Value-Add-Strategie auf dem Weg von der Nische zum Mainstream?
Für eine erfolgreiche Value-Add-Strategie gilt das Königskriterium des Immobilienmarktes: Hauptsache die Lage stimmt. Dementsprechend zielt dieser Investmentfokus in aller Regel auf Toplagen in Metropolen oder dynamischen Mittelstädten. Die Nutzungsarten im erworbenen Bestand sind die typischen Fälle für Unterbewertungen aufgrund mangelnder Nachfrage: modernisierungsbedürftige Büroimmobilien, die keine adäquate Alternative zur Arbeit im eigenen Haus bieten, in die Jahre gekommene Mittelklasse-Hotels oder auch unsanierte Kaufhäuser, die dem wachsenden Druck des Online-Handels nicht standhalten können.
Repositionierungen können zwar grundsätzlich mit einem attraktiven Designkonzept die vorherige Nutzungsart behalten – der Trend geht aber in Richtung Mischnutzung.
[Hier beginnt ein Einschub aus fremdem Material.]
Lemma world_safe_witness :
  ticking (prog_timer (keydown false K_Space (demo_world [demo_bot])).2).2 = true.
Proof.
  destruct (world_safe (demo_world [demo_bot]) (keydown false K_Space (demo_world [demo_bot])).2 E_prog_timer
    (prog_timer (keydown false K_Space (demo_world [demo_bot])).2).1
    (prog_timer (keydown false K_Space (demo_world [demo_bot])).2).2) as (_ & Ht & _).
  - apply demo_world_ok. intros [|[|i]] b; cbn; try done. intros [= <-].
    split; [apply demo_bot_ok | apply (fine_new 0)].
  - apply rtc_once. exists (E_keydown false K_Space), (inr tt). split; [done|].
    apply (page_step_intro _ 0). reflexivity.
  - done.
  - apply (page_step_intro _ 0). cbn [handle]. by destruct (prog_timer _).
  - exact Ht.
Defined.

(** ** An error of one program *)

(** Nothing but the callback of [ProgTicker] touches its timer. *)
Definition WTick {A} (m : W A) : Prop := forall w, ticking (m w).2 = ticking w.

Lemma tick_ret {A} (a : A) : WTick (wret a).
Proof. done. Qed.
Lemma tick_get {A} (f : World -> A) : WTick (wget f).
Proof. done. Qed.
Lemma tick_throw {A} e : WTick (wthrow (A := A) e).
Proof. done. Qed.
Lemma tick_bind {A B} (m : W A) (k : A -> W B) : WTick m -> (forall a, WTick (k a)) -> WTick (wbind m k).
Proof.
  intros Hm Hk w. specialize (Hm w). unfold wbind. destruct (m w) as [[e|a] w1]; cbn in *; [done|].
  by rewrite (Hk a w1).
Qed.
Lemma tick_if {A} (b : bool) (m1 m2 : W A) : WTick m1 -> WTick m2 -> WTick (if b then m1 else m2).
Proof. by destruct b. Qed.
Lemma tick_when b m : WTick m -> WTick (wwhen b m).
Proof. by destruct b. Qed.
Lemma tick_for {A} (l : list A) f : (forall x, WTick (f x)) -> WTick (wfor l f).
Proof. intros H. induction l; cbn [wfor]; [apply tick_ret | by apply tick_bind]. Qed.
Lemma tick_all_bots f : (forall i, WTick (f i)) -> WTick (all_bots f).
Proof. intros H. unfold all_bots. apply tick_bind; [apply tick_get | intros n]. by apply tick_for. Qed.
Lemma tick_in_bot {A} i (m : X A) : WTick (in_bot i m).
Proof. intros w. unfold in_bot. destruct (Bots w !! i); [|done]. by destruct (m _). Qed.
Lemma tick_in_current {A} (m : X A) : WTick (in_current m).
Proof.
  unfold in_current. apply tick_bind; [apply tick_get|]. intros [i|]; [apply tick_in_bot | apply tick_throw].
Qed.
Lemma tick_now : WTick wnow.
Proof. done. Qed.
Lemma tick_rand lo hi : WTick (wrand lo hi).
Proof. done. Qed.
Lemma tick_random : WTick wrandom.
Proof. done. Qed.
Lemma tick_keys f : WTick (wkeys f).
Proof. done. Qed.
Lemma tick_map f : WTick (wmapf f).
Proof. done. Qed.

Create HintDb wtick.
#[export] Hint Resolve tick_ret tick_get tick_throw tick_bind tick_if tick_when tick_for tick_all_bots
  tick_in_bot tick_in_current tick_now tick_rand tick_random tick_keys tick_map : wtick.

Lemma tick_keydown t c : WTick (keydown t c).
Proof.
  unfold keydown. apply tick_if; [auto with wtick|].
  destruct c; cbn [user_tool]; unfold direction_down; auto 12 with wtick; try done.
  - apply tick_bind; [auto with wtick|]. intros _. apply tick_bind; [auto with wtick|]. intros []; auto with wtick.
  - apply tick_all_bots. intros i. unfold gather, spread. apply tick_bind; [auto with wtick|]. intros w.
    destruct (Bots w !! i); [|auto with wtick]. destruct (current w); [|auto with wtick].
    apply tick_when, tick_bind; auto 12 with wtick.
Qed.

Lemma tick_onmessage m : WTick (onmessage m).
Proof. destruct m as [g [|]| | |]; cbn [onmessage]; auto with wtick. Qed.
Denn die Immobilienbranche ist unter den steigenden Anforderungen im Bereich Nachhaltigkeit angehalten, ihrerseits Konzepte für die CO2-Reduzierung zu entwickeln. Kurze Wege innerhalb der Stadt zählen ganz wesentlich dazu. Repositionierte Bürogebäude beherbergen dann beispielsweise Co-Working-Flächen, Arztpraxen und straßenseitig Lebensmittelhändler oder Gastronomie. Nicht nur für die Stadtentwicklung, sondern auch für den Investor lohnt sich Value-Add: Zweistellige Renditeraten zählen bei dieser Anlagestrategie zum Normalfall.